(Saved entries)

Definition check_local_var (var : WasmVar) : V (option WasmType) :=
  func <- get_current_func ;;
  let max_index := wasm_get_num_params_and_locals func in
  index <- so_lift (wasm_get_local_index_by_var func var) ;;
  if (0 <=? index) && (index <? max_index) then
    let num_params := wasm_get_num_params func in
    (if index <? num_params then t <- so_lift (wasm_get_param_type func index) ;; so_ret (Some t)
     else t <- so_lift (zget (func_local_types func) (index - num_params)) ;; so_ret (Some t))
  else
    (match var with
     | VAR_NAME _ => print_error "undefined local variable"
     | VAR_INDEX _ => print_error "local variable out of range (max %d)"
     end ;; so_ret None).

Definition check_align (alignment natural_alignment : Z) : V unit :=
  if negb (alignment =? WASM_USE_NATURAL_ALIGNMENT) then
    (if negb (is_power_of_two alignment) then print_error "alignment must be power-of-two"
     else so_ret tt) ;;
    (if natural_alignment <? alignment
     then print_error "alignment must not be larger than natural alignment (%u)"
     else so_ret tt)
  else so_ret tt.

Definition UINT32_MAX : Z := 0xffffffff.

Definition check_offset (offset : Z) : V unit :=
  if UINT32_MAX <? offset then print_error "offset must be less than or equal to 0xffffffff"
  else so_ret tt.

(** ** Labels *)

(** [while (node && i != var->index) { node = node->next; i++; }] *)
Fixpoint find_label_go (node : list LabelNode) (i index : Z) : list LabelNode :=
  match node with
  | [] => []
  | _ :: next => if negb (i =? index) then find_label_go next (i + 1) index else node
  end.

:: Task instructions ::
Above are some lines. Repeat exactly, and only, those from the line that has "if (0 <=? index)" through the line that has "VAR_INDEX _ =>".

:: Output below ::
  if (0 <=? index) && (index <? max_index) then
    let num_params := wasm_get_num_params func in
    (if index <? num_params then t <- so_lift (wasm_get_param_type func index) ;; so_ret (Some t)
     else t <- so_lift (zget (func_local_types func) (index - num_params)) ;; so_ret (Some t))
  else
    (match var with
     | VAR_NAME _ => print_error "undefined local variable"
     | VAR_INDEX _ => print_error "local variable out of range (max %d)"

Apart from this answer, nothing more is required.